▸ **What the task requires**:
Give the data again exactly, from its opening line through the line in which "the objects they" appears.

▸ **Given information**:
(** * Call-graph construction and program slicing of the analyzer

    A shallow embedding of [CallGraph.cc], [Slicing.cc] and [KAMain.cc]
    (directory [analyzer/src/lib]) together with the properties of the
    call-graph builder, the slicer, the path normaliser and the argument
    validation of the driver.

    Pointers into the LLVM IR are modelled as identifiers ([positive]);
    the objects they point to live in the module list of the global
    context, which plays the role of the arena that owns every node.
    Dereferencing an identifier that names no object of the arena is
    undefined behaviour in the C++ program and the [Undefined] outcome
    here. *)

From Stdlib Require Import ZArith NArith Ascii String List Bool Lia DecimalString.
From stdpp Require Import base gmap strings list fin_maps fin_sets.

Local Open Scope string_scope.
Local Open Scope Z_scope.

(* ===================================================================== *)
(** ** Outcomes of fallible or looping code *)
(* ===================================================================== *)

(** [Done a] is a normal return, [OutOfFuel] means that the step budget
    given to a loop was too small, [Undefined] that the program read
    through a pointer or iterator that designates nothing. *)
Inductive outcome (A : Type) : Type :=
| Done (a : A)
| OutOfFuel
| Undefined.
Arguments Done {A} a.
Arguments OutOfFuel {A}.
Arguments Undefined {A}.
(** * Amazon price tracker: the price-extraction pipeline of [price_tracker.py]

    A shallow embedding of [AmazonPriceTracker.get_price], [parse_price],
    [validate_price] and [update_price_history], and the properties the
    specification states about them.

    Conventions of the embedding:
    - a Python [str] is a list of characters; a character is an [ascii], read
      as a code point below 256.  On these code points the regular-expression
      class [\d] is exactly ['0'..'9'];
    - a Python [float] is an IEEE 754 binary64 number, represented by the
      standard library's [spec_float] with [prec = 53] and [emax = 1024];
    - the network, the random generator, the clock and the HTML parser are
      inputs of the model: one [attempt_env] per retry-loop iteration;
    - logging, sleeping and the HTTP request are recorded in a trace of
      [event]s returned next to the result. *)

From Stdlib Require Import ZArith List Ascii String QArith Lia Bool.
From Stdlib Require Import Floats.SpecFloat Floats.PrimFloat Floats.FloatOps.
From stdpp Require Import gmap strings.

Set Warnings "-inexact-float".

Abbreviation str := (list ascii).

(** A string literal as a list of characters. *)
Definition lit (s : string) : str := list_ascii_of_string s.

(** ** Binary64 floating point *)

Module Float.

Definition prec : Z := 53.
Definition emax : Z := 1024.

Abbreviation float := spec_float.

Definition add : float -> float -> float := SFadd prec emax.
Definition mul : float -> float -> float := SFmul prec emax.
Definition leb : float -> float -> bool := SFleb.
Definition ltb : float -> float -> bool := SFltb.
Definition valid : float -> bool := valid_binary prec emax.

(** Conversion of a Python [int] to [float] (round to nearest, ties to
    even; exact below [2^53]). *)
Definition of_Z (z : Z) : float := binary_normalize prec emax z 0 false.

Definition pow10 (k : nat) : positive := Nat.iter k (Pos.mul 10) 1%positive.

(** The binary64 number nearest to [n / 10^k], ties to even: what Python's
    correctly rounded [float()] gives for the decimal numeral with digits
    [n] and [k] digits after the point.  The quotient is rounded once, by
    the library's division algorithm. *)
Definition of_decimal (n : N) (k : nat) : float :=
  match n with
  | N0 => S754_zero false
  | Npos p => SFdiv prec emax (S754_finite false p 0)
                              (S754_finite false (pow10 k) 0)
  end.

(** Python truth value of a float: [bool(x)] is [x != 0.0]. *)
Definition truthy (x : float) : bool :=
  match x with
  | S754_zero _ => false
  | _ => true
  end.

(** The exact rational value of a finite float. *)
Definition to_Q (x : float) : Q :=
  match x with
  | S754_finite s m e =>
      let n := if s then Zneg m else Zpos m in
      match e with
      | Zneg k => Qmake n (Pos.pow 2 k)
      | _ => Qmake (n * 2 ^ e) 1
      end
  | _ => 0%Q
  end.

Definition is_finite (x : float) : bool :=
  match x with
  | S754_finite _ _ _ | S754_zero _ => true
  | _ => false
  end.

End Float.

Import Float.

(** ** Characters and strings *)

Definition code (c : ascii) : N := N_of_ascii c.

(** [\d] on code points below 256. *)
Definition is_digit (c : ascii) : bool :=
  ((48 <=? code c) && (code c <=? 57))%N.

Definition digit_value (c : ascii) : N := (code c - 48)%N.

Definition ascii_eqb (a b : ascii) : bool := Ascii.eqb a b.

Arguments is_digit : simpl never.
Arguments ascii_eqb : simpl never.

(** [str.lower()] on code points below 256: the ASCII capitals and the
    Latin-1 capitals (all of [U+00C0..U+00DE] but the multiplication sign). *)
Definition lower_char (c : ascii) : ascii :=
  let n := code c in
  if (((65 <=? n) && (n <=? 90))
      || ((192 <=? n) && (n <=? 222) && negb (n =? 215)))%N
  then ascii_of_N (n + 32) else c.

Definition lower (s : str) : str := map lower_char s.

▸ **Worked solution**:
(** * Call-graph construction and program slicing of the analyzer

    A shallow embedding of [CallGraph.cc], [Slicing.cc] and [KAMain.cc]
    (directory [analyzer/src/lib]) together with the properties of the
    call-graph builder, the slicer, the path normaliser and the argument
    validation of the driver.

    Pointers into the LLVM IR are modelled as identifiers ([positive]);
    the objects they point to live in the module list of the global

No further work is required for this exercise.